**Records:**
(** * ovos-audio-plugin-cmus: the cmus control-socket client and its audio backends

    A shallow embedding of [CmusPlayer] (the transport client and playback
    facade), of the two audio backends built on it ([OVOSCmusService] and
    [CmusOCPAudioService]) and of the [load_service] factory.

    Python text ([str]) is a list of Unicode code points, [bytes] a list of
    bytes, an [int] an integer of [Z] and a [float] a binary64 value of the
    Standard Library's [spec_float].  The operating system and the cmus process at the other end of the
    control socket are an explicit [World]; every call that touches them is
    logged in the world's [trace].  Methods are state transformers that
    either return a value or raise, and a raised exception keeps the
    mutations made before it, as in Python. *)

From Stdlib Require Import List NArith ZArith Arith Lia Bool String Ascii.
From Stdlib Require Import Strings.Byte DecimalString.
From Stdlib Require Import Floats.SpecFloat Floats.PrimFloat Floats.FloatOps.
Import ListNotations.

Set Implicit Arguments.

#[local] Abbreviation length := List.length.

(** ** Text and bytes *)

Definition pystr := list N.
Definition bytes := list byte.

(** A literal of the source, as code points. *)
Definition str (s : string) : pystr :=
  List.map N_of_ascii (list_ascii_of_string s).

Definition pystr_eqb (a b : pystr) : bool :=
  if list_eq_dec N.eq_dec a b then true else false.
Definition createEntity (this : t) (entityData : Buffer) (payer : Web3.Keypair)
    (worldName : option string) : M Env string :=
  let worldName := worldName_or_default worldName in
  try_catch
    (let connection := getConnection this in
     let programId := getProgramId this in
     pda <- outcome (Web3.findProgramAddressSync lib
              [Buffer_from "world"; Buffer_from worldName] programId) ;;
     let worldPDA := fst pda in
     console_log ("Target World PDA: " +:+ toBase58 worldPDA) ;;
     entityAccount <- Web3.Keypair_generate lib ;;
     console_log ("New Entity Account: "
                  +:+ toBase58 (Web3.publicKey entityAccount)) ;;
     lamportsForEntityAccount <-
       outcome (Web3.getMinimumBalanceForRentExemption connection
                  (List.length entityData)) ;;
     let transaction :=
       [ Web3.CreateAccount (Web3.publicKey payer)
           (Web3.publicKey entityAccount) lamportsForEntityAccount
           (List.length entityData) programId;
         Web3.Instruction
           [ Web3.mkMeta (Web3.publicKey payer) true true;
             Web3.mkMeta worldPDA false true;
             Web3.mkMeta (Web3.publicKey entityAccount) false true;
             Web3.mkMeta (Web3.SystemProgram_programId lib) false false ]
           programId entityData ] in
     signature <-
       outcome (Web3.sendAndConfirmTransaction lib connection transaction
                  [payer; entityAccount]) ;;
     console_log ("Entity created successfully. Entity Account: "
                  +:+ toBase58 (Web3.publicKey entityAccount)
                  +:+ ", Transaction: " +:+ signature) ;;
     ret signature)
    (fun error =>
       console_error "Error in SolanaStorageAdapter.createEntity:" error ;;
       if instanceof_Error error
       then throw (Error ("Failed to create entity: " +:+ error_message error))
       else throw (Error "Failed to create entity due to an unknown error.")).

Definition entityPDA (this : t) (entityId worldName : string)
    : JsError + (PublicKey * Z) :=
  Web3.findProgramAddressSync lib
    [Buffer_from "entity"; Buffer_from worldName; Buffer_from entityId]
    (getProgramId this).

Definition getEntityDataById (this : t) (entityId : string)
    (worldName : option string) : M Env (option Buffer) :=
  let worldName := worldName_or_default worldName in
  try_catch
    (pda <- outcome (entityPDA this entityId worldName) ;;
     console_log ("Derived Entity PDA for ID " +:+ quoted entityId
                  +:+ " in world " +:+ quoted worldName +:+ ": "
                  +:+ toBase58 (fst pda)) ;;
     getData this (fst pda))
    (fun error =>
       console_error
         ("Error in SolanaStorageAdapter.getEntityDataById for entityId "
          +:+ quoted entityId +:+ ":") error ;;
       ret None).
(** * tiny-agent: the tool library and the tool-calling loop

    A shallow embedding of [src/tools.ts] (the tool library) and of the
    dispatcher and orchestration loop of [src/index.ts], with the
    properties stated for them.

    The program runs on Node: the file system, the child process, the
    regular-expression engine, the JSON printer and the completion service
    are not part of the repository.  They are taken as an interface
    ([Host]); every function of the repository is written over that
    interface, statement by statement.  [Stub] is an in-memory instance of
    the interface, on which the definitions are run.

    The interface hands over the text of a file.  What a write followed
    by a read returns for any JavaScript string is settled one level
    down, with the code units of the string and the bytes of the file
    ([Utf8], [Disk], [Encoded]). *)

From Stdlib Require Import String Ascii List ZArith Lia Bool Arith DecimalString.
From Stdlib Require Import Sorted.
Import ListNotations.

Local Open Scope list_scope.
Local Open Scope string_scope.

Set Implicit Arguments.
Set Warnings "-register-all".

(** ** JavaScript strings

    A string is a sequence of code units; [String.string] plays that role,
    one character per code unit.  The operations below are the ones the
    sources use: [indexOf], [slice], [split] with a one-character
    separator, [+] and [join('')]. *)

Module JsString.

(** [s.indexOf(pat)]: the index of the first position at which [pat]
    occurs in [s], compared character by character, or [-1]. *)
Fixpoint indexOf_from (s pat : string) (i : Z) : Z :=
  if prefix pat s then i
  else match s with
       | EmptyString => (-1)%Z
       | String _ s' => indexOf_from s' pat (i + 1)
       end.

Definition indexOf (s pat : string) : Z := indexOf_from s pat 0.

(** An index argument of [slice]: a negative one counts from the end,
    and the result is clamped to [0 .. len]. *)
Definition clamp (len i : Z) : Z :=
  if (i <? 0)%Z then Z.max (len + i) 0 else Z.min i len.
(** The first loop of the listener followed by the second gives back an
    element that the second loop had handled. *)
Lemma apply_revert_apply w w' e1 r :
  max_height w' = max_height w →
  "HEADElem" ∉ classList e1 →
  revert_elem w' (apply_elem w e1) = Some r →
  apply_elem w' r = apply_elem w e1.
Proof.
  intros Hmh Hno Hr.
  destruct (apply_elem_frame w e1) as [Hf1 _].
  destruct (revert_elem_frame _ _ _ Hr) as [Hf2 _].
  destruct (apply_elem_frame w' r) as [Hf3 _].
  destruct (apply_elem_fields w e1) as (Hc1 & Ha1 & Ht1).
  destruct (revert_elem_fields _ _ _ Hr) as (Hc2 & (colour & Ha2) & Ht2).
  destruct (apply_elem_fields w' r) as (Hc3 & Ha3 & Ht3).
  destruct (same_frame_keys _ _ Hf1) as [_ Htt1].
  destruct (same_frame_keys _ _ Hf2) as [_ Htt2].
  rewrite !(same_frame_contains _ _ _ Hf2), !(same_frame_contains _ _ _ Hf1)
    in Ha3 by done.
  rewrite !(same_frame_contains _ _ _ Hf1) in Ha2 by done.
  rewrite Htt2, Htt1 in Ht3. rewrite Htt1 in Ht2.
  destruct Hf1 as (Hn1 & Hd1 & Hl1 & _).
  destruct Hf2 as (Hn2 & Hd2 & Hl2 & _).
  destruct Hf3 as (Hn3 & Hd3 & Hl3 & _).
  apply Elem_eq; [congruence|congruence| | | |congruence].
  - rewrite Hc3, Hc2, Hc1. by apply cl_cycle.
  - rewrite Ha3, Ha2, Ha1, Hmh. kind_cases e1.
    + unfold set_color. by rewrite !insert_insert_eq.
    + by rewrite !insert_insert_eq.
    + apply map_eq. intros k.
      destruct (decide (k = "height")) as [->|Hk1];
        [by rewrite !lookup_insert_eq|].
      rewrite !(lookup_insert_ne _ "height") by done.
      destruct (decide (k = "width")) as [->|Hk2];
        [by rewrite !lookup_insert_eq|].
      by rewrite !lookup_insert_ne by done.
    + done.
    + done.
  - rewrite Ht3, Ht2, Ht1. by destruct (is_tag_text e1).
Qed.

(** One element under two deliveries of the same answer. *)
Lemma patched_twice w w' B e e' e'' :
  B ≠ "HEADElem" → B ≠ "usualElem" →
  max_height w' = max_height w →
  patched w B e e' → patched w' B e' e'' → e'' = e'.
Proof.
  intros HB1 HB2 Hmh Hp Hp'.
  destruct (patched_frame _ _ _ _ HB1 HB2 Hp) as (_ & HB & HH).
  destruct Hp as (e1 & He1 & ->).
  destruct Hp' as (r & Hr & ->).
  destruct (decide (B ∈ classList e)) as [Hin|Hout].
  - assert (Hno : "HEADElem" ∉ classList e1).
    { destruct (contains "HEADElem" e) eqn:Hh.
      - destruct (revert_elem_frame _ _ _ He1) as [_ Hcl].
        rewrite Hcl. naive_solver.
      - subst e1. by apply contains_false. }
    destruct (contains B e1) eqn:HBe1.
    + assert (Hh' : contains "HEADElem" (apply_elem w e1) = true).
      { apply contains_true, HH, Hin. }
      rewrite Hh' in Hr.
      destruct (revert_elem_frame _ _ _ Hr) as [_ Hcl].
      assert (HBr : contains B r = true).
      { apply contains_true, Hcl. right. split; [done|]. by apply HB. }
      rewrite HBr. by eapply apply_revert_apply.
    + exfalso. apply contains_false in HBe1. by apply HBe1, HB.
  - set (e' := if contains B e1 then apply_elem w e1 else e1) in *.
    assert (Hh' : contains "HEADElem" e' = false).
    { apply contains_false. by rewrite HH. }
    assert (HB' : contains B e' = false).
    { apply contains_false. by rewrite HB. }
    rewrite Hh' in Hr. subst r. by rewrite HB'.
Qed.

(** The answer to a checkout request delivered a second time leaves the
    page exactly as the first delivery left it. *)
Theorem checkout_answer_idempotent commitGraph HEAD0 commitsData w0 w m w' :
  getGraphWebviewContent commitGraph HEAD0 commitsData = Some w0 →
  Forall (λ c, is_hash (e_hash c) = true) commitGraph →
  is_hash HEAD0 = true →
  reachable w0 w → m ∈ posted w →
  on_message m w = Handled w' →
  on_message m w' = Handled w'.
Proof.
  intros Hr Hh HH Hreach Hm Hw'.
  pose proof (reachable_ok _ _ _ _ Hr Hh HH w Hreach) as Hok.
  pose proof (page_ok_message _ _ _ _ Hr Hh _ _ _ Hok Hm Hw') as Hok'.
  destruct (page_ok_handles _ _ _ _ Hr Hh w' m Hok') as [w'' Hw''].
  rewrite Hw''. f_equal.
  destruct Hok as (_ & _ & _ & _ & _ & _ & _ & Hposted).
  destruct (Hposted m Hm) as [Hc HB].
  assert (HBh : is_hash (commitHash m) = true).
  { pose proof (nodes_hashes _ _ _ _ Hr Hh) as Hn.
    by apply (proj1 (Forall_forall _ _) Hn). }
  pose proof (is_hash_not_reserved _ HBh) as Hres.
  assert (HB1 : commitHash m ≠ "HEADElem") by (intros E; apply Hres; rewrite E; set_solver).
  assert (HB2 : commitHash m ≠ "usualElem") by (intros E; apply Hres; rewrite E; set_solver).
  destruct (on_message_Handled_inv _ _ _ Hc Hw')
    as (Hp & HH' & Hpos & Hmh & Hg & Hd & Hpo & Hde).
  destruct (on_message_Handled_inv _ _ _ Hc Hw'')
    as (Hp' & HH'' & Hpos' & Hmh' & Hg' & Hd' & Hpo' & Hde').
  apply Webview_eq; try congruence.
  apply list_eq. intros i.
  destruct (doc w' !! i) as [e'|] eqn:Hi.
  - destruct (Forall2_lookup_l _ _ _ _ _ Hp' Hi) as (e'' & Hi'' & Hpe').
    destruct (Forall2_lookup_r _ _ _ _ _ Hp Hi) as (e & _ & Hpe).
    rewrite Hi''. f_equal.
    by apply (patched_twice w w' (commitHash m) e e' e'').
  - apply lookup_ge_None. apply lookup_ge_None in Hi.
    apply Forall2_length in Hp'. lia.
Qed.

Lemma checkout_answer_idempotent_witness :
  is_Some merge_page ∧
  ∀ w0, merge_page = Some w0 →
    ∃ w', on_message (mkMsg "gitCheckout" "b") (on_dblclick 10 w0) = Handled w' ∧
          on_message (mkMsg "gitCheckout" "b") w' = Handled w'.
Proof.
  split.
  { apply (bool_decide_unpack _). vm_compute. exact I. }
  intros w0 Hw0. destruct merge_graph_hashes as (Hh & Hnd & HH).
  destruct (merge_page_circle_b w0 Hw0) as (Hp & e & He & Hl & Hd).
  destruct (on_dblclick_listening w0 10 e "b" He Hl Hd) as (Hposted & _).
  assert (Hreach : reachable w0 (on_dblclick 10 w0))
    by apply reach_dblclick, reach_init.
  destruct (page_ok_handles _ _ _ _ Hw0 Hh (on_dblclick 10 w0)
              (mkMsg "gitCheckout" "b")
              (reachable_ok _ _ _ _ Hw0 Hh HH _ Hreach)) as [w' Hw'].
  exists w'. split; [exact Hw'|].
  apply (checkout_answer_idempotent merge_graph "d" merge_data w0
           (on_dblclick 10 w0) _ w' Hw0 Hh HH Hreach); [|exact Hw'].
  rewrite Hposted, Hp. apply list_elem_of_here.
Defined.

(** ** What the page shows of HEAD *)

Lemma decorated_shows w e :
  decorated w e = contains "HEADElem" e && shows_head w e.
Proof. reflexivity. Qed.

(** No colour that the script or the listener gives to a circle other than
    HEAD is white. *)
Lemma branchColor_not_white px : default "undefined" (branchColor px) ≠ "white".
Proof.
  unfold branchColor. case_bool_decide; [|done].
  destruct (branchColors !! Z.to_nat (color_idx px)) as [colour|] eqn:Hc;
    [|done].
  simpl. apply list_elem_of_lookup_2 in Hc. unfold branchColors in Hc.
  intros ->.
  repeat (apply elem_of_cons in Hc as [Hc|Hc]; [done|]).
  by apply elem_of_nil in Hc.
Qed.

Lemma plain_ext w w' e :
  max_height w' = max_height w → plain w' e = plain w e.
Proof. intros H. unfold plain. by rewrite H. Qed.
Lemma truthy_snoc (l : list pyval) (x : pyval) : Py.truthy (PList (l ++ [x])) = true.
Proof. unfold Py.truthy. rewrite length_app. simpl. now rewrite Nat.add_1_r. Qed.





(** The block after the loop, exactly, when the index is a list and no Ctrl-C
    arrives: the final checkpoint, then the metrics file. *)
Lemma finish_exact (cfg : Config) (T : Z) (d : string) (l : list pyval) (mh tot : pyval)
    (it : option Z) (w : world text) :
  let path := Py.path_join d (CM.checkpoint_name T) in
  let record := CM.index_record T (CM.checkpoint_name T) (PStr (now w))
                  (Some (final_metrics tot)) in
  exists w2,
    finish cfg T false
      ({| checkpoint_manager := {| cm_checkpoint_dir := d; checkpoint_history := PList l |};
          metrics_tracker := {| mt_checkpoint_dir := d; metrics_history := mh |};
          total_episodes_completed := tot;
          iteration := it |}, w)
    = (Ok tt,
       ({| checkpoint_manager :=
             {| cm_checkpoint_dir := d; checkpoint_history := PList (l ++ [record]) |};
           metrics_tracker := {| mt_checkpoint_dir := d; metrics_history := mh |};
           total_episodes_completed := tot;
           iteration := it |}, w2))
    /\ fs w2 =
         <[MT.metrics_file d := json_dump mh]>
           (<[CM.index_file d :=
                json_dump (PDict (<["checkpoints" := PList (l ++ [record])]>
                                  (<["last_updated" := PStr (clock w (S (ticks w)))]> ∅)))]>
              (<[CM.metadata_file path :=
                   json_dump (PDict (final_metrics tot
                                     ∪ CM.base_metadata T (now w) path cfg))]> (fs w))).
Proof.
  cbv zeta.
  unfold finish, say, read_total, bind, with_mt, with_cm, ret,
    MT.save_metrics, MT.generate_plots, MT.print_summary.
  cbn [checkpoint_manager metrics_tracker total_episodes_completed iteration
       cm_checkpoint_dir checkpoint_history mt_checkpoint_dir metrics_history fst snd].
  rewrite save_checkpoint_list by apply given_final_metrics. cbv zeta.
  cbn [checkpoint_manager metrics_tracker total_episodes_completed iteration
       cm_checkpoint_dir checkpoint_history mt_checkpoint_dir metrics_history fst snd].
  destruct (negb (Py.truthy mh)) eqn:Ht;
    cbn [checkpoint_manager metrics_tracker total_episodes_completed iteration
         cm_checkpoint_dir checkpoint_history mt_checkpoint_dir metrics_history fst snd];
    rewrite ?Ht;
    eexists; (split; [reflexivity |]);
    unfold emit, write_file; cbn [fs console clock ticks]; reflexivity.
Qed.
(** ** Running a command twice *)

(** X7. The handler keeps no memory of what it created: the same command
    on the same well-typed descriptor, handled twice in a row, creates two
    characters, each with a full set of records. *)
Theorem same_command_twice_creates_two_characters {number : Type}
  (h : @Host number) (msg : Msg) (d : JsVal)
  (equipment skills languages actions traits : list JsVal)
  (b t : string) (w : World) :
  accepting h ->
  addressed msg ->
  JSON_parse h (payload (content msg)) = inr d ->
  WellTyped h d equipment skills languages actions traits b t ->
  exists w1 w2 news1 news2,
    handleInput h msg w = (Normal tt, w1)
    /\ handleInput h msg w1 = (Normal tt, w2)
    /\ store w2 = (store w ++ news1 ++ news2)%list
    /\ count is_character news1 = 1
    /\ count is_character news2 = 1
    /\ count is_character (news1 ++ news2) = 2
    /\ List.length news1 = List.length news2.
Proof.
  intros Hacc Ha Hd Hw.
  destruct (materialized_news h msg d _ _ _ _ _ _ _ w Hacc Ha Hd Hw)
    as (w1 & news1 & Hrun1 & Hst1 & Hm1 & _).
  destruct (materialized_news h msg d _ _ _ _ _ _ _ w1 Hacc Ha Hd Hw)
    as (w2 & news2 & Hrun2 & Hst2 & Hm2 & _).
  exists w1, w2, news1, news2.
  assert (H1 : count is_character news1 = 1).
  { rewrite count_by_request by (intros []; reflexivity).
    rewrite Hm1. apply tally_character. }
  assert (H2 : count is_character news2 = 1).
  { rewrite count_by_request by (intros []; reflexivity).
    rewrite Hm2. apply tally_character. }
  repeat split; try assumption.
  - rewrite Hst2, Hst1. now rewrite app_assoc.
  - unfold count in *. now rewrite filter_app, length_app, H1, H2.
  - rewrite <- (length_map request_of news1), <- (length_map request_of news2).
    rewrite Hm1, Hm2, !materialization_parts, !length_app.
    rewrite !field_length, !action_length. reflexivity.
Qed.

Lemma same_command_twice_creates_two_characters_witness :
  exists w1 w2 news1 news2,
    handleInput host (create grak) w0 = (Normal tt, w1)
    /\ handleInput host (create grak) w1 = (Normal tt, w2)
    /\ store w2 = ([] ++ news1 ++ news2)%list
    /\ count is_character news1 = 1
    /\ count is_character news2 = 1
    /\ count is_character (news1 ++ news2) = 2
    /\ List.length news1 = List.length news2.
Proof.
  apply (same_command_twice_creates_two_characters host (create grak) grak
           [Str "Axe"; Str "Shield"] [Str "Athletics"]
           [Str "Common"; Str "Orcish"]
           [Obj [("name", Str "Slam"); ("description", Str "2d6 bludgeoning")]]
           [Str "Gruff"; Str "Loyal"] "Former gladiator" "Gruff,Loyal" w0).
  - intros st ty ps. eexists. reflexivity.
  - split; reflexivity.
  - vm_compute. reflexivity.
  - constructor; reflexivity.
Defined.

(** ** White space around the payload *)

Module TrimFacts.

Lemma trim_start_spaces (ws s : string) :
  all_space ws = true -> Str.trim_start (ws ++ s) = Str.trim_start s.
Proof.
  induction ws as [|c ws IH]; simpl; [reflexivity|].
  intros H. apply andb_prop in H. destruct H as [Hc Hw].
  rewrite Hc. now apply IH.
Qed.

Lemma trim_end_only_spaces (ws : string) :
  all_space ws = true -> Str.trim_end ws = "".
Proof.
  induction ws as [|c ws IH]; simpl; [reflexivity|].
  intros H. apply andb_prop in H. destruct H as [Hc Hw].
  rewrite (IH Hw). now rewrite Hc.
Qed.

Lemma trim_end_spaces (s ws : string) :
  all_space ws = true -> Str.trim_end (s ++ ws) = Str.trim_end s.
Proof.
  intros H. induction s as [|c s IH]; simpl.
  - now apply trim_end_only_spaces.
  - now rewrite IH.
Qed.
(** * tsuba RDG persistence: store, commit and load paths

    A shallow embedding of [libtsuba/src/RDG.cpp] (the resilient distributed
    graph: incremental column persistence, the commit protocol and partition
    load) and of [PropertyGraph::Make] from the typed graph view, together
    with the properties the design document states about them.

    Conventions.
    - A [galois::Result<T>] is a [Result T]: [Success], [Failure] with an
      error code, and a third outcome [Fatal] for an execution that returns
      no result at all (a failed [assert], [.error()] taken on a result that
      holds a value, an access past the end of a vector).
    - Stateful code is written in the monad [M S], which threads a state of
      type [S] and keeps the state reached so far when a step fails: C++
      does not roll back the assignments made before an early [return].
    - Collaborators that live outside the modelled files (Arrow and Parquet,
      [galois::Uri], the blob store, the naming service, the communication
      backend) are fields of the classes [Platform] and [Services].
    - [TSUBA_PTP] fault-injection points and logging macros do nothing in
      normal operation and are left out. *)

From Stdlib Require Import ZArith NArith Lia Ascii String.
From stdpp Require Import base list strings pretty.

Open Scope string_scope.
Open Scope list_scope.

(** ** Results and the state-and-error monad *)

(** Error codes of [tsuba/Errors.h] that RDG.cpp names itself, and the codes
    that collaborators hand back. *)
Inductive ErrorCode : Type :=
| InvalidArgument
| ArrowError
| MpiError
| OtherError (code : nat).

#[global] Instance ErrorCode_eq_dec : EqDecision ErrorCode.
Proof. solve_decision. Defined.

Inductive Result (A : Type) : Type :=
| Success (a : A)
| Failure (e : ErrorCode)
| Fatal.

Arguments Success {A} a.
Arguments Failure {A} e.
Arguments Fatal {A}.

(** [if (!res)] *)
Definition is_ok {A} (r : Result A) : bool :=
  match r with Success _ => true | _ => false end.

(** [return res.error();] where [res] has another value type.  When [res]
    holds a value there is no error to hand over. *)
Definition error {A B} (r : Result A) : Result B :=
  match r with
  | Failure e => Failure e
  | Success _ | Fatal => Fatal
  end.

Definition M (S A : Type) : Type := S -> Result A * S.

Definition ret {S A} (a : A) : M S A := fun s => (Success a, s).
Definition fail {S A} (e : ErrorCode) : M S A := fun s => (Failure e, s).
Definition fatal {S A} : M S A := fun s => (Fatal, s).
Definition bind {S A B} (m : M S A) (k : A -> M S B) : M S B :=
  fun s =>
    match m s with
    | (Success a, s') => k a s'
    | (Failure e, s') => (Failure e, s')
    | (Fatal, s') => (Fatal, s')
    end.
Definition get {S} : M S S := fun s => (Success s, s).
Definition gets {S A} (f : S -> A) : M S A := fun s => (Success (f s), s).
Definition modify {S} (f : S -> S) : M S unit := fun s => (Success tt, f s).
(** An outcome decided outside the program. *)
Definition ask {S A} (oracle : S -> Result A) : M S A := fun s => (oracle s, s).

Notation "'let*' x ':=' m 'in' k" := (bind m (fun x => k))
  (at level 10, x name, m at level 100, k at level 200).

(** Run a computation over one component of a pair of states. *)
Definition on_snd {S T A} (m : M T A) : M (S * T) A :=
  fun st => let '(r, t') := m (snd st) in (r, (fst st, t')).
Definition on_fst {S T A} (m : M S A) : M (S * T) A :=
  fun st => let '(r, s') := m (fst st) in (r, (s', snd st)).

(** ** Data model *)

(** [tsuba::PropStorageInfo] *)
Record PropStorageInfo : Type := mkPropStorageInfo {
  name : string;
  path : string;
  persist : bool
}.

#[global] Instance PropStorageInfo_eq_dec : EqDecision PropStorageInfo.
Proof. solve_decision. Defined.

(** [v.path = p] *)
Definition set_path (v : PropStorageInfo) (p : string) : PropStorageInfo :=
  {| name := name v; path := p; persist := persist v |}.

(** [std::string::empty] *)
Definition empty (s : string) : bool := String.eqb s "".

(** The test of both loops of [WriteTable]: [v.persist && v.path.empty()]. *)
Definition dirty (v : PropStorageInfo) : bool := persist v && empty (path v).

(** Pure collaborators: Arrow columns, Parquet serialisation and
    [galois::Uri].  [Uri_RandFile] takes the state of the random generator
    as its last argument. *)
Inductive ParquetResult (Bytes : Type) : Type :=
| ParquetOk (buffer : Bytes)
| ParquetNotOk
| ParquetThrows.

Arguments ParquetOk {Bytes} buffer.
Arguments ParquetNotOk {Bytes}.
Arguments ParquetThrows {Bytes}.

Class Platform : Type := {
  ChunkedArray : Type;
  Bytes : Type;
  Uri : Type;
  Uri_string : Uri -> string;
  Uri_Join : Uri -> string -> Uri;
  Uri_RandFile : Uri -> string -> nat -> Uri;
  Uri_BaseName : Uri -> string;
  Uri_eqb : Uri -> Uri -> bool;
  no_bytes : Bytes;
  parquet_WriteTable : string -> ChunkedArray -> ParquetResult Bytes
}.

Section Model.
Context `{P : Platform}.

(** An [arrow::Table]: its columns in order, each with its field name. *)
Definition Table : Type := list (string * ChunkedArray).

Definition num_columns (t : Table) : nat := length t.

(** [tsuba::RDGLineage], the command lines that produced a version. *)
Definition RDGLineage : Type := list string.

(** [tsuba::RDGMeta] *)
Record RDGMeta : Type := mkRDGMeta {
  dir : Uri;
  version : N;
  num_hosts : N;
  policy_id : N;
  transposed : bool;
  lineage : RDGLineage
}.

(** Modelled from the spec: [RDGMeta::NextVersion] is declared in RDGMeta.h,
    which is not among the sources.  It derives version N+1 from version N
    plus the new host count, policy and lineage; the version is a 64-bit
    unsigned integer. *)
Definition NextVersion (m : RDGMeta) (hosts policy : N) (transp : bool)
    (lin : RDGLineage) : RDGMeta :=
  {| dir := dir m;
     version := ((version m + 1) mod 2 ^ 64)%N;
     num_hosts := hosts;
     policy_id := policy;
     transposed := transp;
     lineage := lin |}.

**What you have to do:** The output should be exactly the lines above from the line containing "destruct Hp as (e1 & He1 & ->)." to the line containing "apply HBe1, HB.", inclusive, with no other lines.

**Written solution:**
  destruct Hp as (e1 & He1 & ->).
  destruct Hp' as (r & Hr & ->).
  destruct (decide (B ∈ classList e)) as [Hin|Hout].
  - assert (Hno : "HEADElem" ∉ classList e1).
    { destruct (contains "HEADElem" e) eqn:Hh.
      - destruct (revert_elem_frame _ _ _ He1) as [_ Hcl].
        rewrite Hcl. naive_solver.
      - subst e1. by apply contains_false. }
    destruct (contains B e1) eqn:HBe1.
    + assert (Hh' : contains "HEADElem" (apply_elem w e1) = true).
      { apply contains_true, HH, Hin. }
      rewrite Hh' in Hr.
      destruct (revert_elem_frame _ _ _ Hr) as [_ Hcl].
      assert (HBr : contains B r = true).
      { apply contains_true, Hcl. right. split; [done|]. by apply HB. }
      rewrite HBr. by eapply apply_revert_apply.
    + exfalso. apply contains_false in HBe1. by apply HBe1, HB.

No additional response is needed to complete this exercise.